## WHAT YOU NEED TO DO
Wherever the string "revert" occurs in a line of these records, report that line.

**********

(* ===== verification/Bind.v ===== *)
(** * libane/ane_bind.h: role-to-channel binding

    The walk of the H13 task stream, the derivation of the channel of each
    input and output role, the check of programmed transfer sizes against
    the channel allocations, and the span of a tiled surface. *)

From S2P Require Import Prelude.

(** ** [struct anec] (libane/ane.h) *)

Definition TILE_COUNT : Z := 32.

Record anec := Anec {
  size : Z;
  td_size : Z;
  td_count : Z;
  tsk_size : Z;
  krn_size : Z;
  src_count : Z;
  dst_count : Z;
  tiles : list Z;
  nchw : list (list Z);
}.

(** The packed header as [ane_fread] leaves it in memory. *)
Definition anec_decode (h : bytes) : res anec :=
  size ← le64 h 0;
  td_size ← le32 h 8;
  td_count ← le32 h 12;
  tsk_size ← le64 h 16;
  krn_size ← le64 h 24;
  src_count ← le32 h 32;
  dst_count ← le32 h 36;
  tiles ← foldM (fun acc i => t ← le32 h (40 + 4 * i); Ret (acc ++ [t])) [] (seqZ 0 32);
  nchw ← foldM (fun acc c =>
      row ← foldM (fun r i => v ← le64 h (168 + 48 * c + 8 * i); Ret (r ++ [v])) [] (seqZ 0 6);
      Ret (acc ++ [row])) [] (seqZ 0 32);
  Ret (Anec size td_size td_count tsk_size krn_size src_count dst_count tiles nchw).

Definition tile_of (a : anec) (ch : Z) : Z := default 0 (tiles a !! Z.to_nat ch).

Record anec_ok (a : anec) : Prop := {
  ok_size : in_range 64 (size a);
  ok_td_size : in_range 32 (td_size a);
  ok_td_count : in_range 32 (td_count a);
  ok_tsk_size : in_range 64 (tsk_size a);
  ok_src_count : in_range 32 (src_count a);
  ok_dst_count : in_range 32 (dst_count a);
  ok_tiles : length (tiles a) = 32%nat;
  ok_tiles_range : Forall (in_range 32) (tiles a);
}.

(** Any 1704 bytes are a header. *)
Lemma anec_decode_ok h :
  bytes_ok h -> zlen h = 1704 ->
  exists a, anec_decode h = Ret a /\ anec_ok a /\
    length (nchw a) = 32%nat /\ Forall (fun row => length row = 6%nat) (nchw a).
Proof.
  intros Hok Hl. unfold anec_decode. rewrite !le64_eq; [|lia..]. rewrite !le32_eq; [|lia..].
  cbn [mbind res_bind].
  rewrite (foldM_collect (fun i => le32 h (40 + 4 * i)) (fun i => word32_at h (40 + 4 * i))).
  2:{ intros i Hi%elem_of_seqZ. apply le32_eq; lia. }
  cbn [mbind res_bind].
  rewrite (foldM_collect (fun c => foldM (fun r i => v ← le64 h (168 + 48 * c + 8 * i); Ret (r ++ [v]))
    [] (seqZ 0 6)) (fun c => map (fun i => word64_at h (168 + 48 * c + 8 * i)) (seqZ 0 6))).
  2:{ intros c Hc%elem_of_seqZ. apply (foldM_collect (fun i => le64 h (168 + 48 * c + 8 * i))
        (fun i => word64_at h (168 + 48 * c + 8 * i)) (seqZ 0 6) []).
      intros i Hi%elem_of_seqZ. apply le64_eq; lia. }
  cbn [mbind res_bind]. eexists. split; [done|].
  pose proof (fun p => word32_at_range h p Hok). pose proof (fun p => word64_at_range h p Hok).
  split; [split; cbn [size td_size td_count tsk_size src_count dst_count tiles];
    rewrite ?app_nil_l; auto; apply Forall_fmap, Forall_true; auto|].
  cbn [nchw]. rewrite app_nil_l. split; [by rewrite length_map length_seqZ|].
  apply Forall_fmap, Forall_true. done.
Qed.
Lemma put32_le m p v : put32 m p v = put_le32 m p v.
Proof.
  unfold put32, put_le32. change (seqZ 0 4) with [0; 1; 2; 3]. cbn [foldM].
  rewrite Z.add_0_r wr8_u8 Z.shiftr_0_r. destruct (wr8 m p v) as [m1| |]; [|done..]. cbn [mbind res_bind].
  rewrite wr8_u8. destruct (wr8 m1 _ _) as [m2| |]; [|done..]. cbn [mbind res_bind].
  rewrite wr8_u8. destruct (wr8 m2 _ _) as [m3| |]; [|done..]. cbn [mbind res_bind].
  rewrite wr8_u8. by destruct (wr8 m3 _ _).
Qed.

Lemma put32_zero n (C : bytes) m p v :
  zlen C = n -> n <= p -> p + 4 <= n + m ->
  put32 (C ++ zero_bytes m) p v =
    Ret ((C ++ zero_bytes (p - n) ++ le_bytes 4 v) ++ zero_bytes (n + m - p - 4)).
Proof.
  intros <- Hp Hm. pose proof (zlen_nonneg C). rewrite put32_le put_le32_eq; [|lia|lens].
  replace p with (zlen C + (p - zlen C)) at 1 by lia.
  rewrite patch_zero_bytes ?zlen_le_bytes; [|lia..]. rewrite -!app_assoc. do 5 f_equal. lia.
Qed.

Lemma put64_zero n (C : bytes) m p v :
  zlen C = n -> n <= p -> p + 8 <= n + m ->
  put64 (C ++ zero_bytes m) p v =
    Ret ((C ++ zero_bytes (p - n) ++ le_bytes 8 v) ++ zero_bytes (n + m - p - 8)).
Proof.
  intros <- Hp Hm. pose proof (zlen_nonneg C).
  assert (put64 (C ++ zero_bytes m) p v = put_le64 (C ++ zero_bytes m) p v) as ->.
  { unfold put64, put_le64. rewrite put32_le. destruct (put_le32 _ _ _); [|done..]. apply put32_le. }
  rewrite put_le64_eq; [|lia|lens]. replace p with (zlen C + (p - zlen C)) at 1 by lia.
  rewrite patch_zero_bytes ?zlen_le_bytes; [|lia..]. rewrite -!app_assoc. do 5 f_equal. lia.
Qed.

Lemma memcpy_zero (C data : bytes) m n :
  0 <= n <= m -> n <= zlen data ->
  memcpy (C ++ zero_bytes m) (zlen C) data 0 n = Ret (C ++ take (Z.to_nat n) data ++ zero_bytes (m - n)).
Proof.
  intros Hn Hd. pose proof (zlen_nonneg C).
  pose proof (patch_zero_bytes C (slice data 0 n) m 0) as Hp. rewrite zlen_slice in Hp; [|lia..].
  rewrite memcpy_eq; [|try lia; try lens..].
  rewrite -(Z.add_0_r (zlen C)) Hp; [|lia..]. unfold slice. by rewrite drop_0 Z.sub_0_r.
Qed.

(** *** One record and one section *)

(** The record of a section: one entry of the given id and type, resident at
    [iova]. *)
Definition load_record (id type iova size : Z) : bytes :=
  le_bytes 4 1 ++ le_bytes 4 id ++ le_bytes 4 type ++ zero_bytes 4 ++
  le_bytes 4 1 ++ zero_bytes 4 ++ le_bytes 8 iova ++ le_bytes 8 size.

Lemma zlen_load_record id type iova size : zlen (load_record id type iova size) = 40.
Proof. unfold load_record. by lens. Qed.

Lemma record_writes (C : bytes) m p id type iova size :
  zlen C <= p -> p + 40 <= zlen C + m ->
  (command ← put32 (C ++ zero_bytes m) p 1;
   command ← put32 command (p + 4) id;
   command ← put32 command (p + 8) type;
   command ← put32 command (p + 16) 1;
   command ← put64 command (p + 24) iova;
   put64 command (p + 32) size)
  = Ret ((C ++ zero_bytes (p - zlen C) ++ load_record id type iova size) ++ zero_bytes (zlen C + m - p - 40)).
Proof.
  intros Hk Hm.
  rewrite (put32_zero (zlen C)); [|done|lia..]. cbn [mbind res_bind].
  rewrite (put32_zero (p + 4)); [|lens..]. cbn [mbind res_bind].
  rewrite (put32_zero (p + 8)); [|lens..]. cbn [mbind res_bind].
  rewrite (put32_zero (p + 12)); [|lens..]. cbn [mbind res_bind].
  rewrite (put64_zero (p + 20)); [|lens..]. cbn [mbind res_bind].
  rewrite (put64_zero (p + 32)); [|lens..]. f_equal. unfold load_record.
  replace (p + 4 - (p + 4)) with 0 by lia. replace (p + 8 - (p + 8)) with 0 by lia.
  replace (p + 32 - (p + 32)) with 0 by lia. replace (p + 16 - (p + 12)) with 4 by lia.
  replace (p + 24 - (p + 20)) with 4 by lia. change (zero_bytes 0) with (@nil Z).
  rewrite ?app_nil_l -!app_assoc ?app_nil_l. do 11 f_equal. lia.
Qed.

(** ** What [validate] accepts *)

(** A loop that stops at the first [false]. *)
Lemma foldM_forallb {A} (f : A -> res bool) (g : A -> bool) (l : list A) b :
  (forall x, x ∈ l -> f x = Ret (g x)) ->
  foldM (fun ok x => if negb ok then Ret false else f x) b l = Ret (b && forallb g l).
Proof.
  revert b. induction l as [|x l IH]; intros b Hf; [by rewrite andb_true_r|].
  cbn [foldM forallb]. destruct b; cbn [negb andb].
  - rewrite Hf; [|left]. cbn [mbind res_bind]. rewrite IH; [done|]. intros y Hy. apply Hf. by right.
  - cbn [mbind res_bind]. rewrite IH; [done|]. intros y Hy. apply Hf. by right.
Qed.

(** A loop that stops at the first [true]. *)
Lemma foldM_existsb {A} (f : A -> res bool) (g : A -> bool) (l : list A) b :
  (forall x, x ∈ l -> f x = Ret (g x)) ->
  foldM (fun met x => if met : bool then Ret true else f x) b l = Ret (b || existsb g l).
Proof.
  revert b. induction l as [|x l IH]; intros b Hf; [by rewrite orb_false_r|].
  cbn [foldM existsb]. destruct b; cbn [orb].
  - cbn [mbind res_bind]. rewrite IH; [done|]. intros y Hy. apply Hf. by right.
  - rewrite Hf; [|left]. cbn [mbind res_bind]. rewrite IH; [done|]. intros y Hy. apply Hf. by right.
Qed.

Lemma elt_eq {A} (l : list A) i x : l !! Z.to_nat i = Some x -> elt l i = Ret x.
Proof. unfold elt. by intros ->. Qed.

(** The fields are 64-bit, and a payload points at as many bytes as it says. *)
Definition payload_typed (p : ane_h15_payload) : Prop :=
  0 <= pl_size p < 2 ^ 64 /\ forall d, pl_data p = Some d -> pl_size p <= zlen d.
Definition reloc_typed (r : ane_h15_relocation) : Prop := 0 <= rl_iova r < 2 ^ 64 /\ 0 <= rl_capacity r < 2 ^ 64.

(** What a section promises: its payload is there and has the size of its
    slot, and it is resident in whole 16 KiB pages that hold the payload and
    do not wrap. *)
Record section_ok (p : ane_h15_payload) (size : Z) (r : ane_h15_relocation) : Prop := {
  so_data : pl_data p <> None;
  so_size : pl_size p = size;
  so_iova : 0 < rl_iova r;
  so_aligned : (0x4000 | rl_iova r) /\ (0x4000 | rl_capacity r);
  so_room : size <= rl_capacity r;
  so_nowrap : rl_iova r + rl_capacity r < 2 ^ 64;
}.

Definition apart (a b : ane_h15_relocation) : Prop :=
  rl_iova a + rl_capacity a <= rl_iova b \/ rl_iova b + rl_capacity b <= rl_iova a.

Record load_valid (payload : list ane_h15_payload) (reloc : list ane_h15_relocation) : Prop := {
  lv_sections : forall i p size r,
    payload !! i = Some p -> payload_sizes !! i = Some size -> reloc !! i = Some r -> section_ok p size r;
  lv_apart : forall i j a b, i <> j -> reloc !! i = Some a -> reloc !! j = Some b -> apart a b;
}.

Lemma page_mask v : Z.land v 0x3fff = 0 <-> (0x4000 | v).
Proof.
  change 0x3fff with (Z.ones 14). rewrite Z.land_ones; [|lia]. change (2 ^ 14) with 0x4000.
  apply Z.mod_divide. lia.
Qed.

Lemma section_bad_ok p size r :
  reloc_typed r -> section_bad p size r = false <-> section_ok p size r.
Proof.
  intros [[Hi Hi'] [Hc Hc']]. unfold section_bad, U64_MAX. rewrite !orb_false_iff !negb_false_iff.
  rewrite bool_decide_eq_false !Z.eqb_eq Z.eqb_neq Z.ltb_ge Z.gtb_ltb Z.ltb_ge !page_mask. split.
  - intros ((((((Hd & Hs) & H0) & Ha) & Ha') & Hr) & Hw). split; try done; lia.
  - intros [Hd Hs H0 [Ha Ha'] Hr Hw]. repeat split; try done; lia.
Qed.

Lemma sections_meet_apart a b :
  reloc_typed a -> reloc_typed b ->
  rl_iova a + rl_capacity a < 2 ^ 64 -> rl_iova b + rl_capacity b < 2 ^ 64 ->
  sections_meet a b = false <-> apart a b.
Proof.
  intros [[] []] [[] []] Ha Hb. unfold sections_meet, apart. rewrite !(wrap_small 64); [|lia..].
  rewrite andb_false_iff !Z.ltb_ge. lia.
Qed.

Section load.
Context (payload : list ane_h15_payload) (reloc : list ane_h15_relocation).
Hypothesis Hpl : length payload = 6%nat.
Hypothesis Hrl : length reloc = 6%nat.
Hypothesis Hpt : Forall payload_typed payload.
Hypothesis Hrt : Forall reloc_typed reloc.

(** The checks of round [i] of the loop. *)
Definition round_ok (i : Z) : bool :=
  match payload !! Z.to_nat i, payload_sizes !! Z.to_nat i, reloc !! Z.to_nat i with
  | Some p, Some size, Some r =>
      negb (section_bad p size r) &&
      negb (existsb (fun j => from_option (sections_meet r) false (reloc !! Z.to_nat j)) (seqZ 0 i))
  | _, _, _ => false
  end.

Lemma section_lookups i :
  0 <= i < 6 -> exists p size r, payload !! Z.to_nat i = Some p /\ payload_sizes !! Z.to_nat i = Some size /\
    reloc !! Z.to_nat i = Some r.
Proof.
  intros Hi.
  destruct (lookup_lt_is_Some_2 payload (Z.to_nat i)) as [p Hp]; [lia|].
  destruct (lookup_lt_is_Some_2 payload_sizes (Z.to_nat i)) as [n Hn]; [simpl; lia|].
  destruct (lookup_lt_is_Some_2 reloc (Z.to_nat i)) as [r Hr]; [lia|]. by exists p, n, r.
Qed.

Lemma validate_rounds : validate payload reloc = Ret (forallb round_ok (seqZ 0 6)).
Proof.
  unfold validate, ANE_H15_LOAD_SECTIONS. rewrite (foldM_forallb _ round_ok); [done|].
  intros i Hi%elem_of_seqZ. destruct (section_lookups i) as (p & n & r & Hp & Hn & Hr); [lia|].
  rewrite (elt_eq _ _ _ Hp) (elt_eq _ _ _ Hn) (elt_eq _ _ _ Hr). cbn [mbind res_bind].
  unfold round_ok. rewrite Hp Hn Hr. destruct (section_bad p n r); [done|]. cbn [negb andb].
  rewrite (foldM_existsb _ (fun j => from_option (sections_meet r) false (reloc !! Z.to_nat j))); [done|].
  intros j Hj%elem_of_seqZ. destruct (section_lookups j) as (? & ? & rj & _ & _ & Hrj); [lia|].
  by rewrite (elt_eq _ _ _ Hrj) Hrj.
Qed.

Lemma rounds_valid : forallb round_ok (seqZ 0 6) = true <-> load_valid payload reloc.
Proof.
  rewrite forallb_forall. split.
  - intros Hall.
    assert (forall i p n r, payload !! i = Some p -> payload_sizes !! i = Some n -> reloc !! i = Some r ->
      section_ok p n r /\ forall j rj, (j < i)%nat -> reloc !! j = Some rj -> sections_meet r rj = false) as Hi.
    { intros i p n r Hp Hn Hr. pose proof (lookup_lt_Some _ _ _ Hr).
      specialize (Hall (Z.of_nat i)). unfold round_ok in Hall. rewrite Nat2Z.id Hp Hn Hr in Hall.
      apply andb_true_iff in Hall as [Hb Hm]; [|apply list_elem_of_In, elem_of_seqZ; lia].
      apply negb_true_iff in Hb, Hm. split.
      - apply section_bad_ok; [|done]. by eapply Forall_lookup_1.
      - intros j rj Hj Hrj. rewrite -not_true_iff_false in Hm. apply not_true_iff_false. intros He. apply Hm.
        apply existsb_exists. exists (Z.of_nat j). split; [apply list_elem_of_In, elem_of_seqZ; lia|].
        by rewrite Nat2Z.id Hrj. }
    assert (forall i j a b, (j < i)%nat -> reloc !! i = Some a -> reloc !! j = Some b -> apart a b) as Hap.
    { intros i j a b Hji Ha Hb. pose proof (lookup_lt_Some _ _ _ Ha).
      destruct (section_lookups (Z.of_nat i)) as (p & n & ? & Hp & Hn & _); [lia|].
      destruct (section_lookups (Z.of_nat j)) as (q & k & ? & Hq & Hk & _); [lia|].
      rewrite Nat2Z.id in Hp Hn. rewrite Nat2Z.id in Hq Hk.
      destruct (Hi i p n a Hp Hn Ha) as [Hsa Hm]. destruct (Hi j q k b Hq Hk Hb) as [Hsb _].
      apply sections_meet_apart; [by eapply Forall_lookup_1..|apply Hsa|apply Hsb|by eapply Hm]. }
    split; [intros; by eapply Hi|]. intros i j a b Hij Ha Hb.
    destruct (decide (j < i)%nat) as [Hlt|Hge]; [exact (Hap i j a b Hlt Ha Hb)|].
    assert (apart b a) as [?|?] by (apply (Hap j i b a); [lia|done..]); [by right|by left].
  - intros [Hs Hap] i Hi%list_elem_of_In%elem_of_seqZ.
    destruct (section_lookups i) as (p & n & r & Hp & Hn & Hr); [lia|].
    unfold round_ok. rewrite Hp Hn Hr. apply andb_true_iff. split; apply negb_true_iff.
    + apply section_bad_ok; [by eapply Forall_lookup_1|by eapply Hs].
    + apply not_true_iff_false. intros (j & Hj%list_elem_of_In%elem_of_seqZ & Hm)%existsb_exists.
      destruct (section_lookups j) as (q & k & rj & Hq & Hk & Hrj); [lia|]. rewrite Hrj in Hm. cbn in Hm.
      enough (sections_meet r rj = false) by congruence.
      apply sections_meet_apart; [by eapply Forall_lookup_1..| | |].
      * exact (so_nowrap _ _ _ (Hs _ _ _ _ Hp Hn Hr)).
      * exact (so_nowrap _ _ _ (Hs _ _ _ _ Hq Hk Hrj)).
      * eapply (Hap (Z.to_nat i) (Z.to_nat j)); [lia|done..].
Qed.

**********

## FINISHED EXERCISE
  revert b. induction l as [|x l IH]; intros b Hf; [by rewrite andb_true_r|].
  revert b. induction l as [|x l IH]; intros b Hf; [by rewrite orb_false_r|].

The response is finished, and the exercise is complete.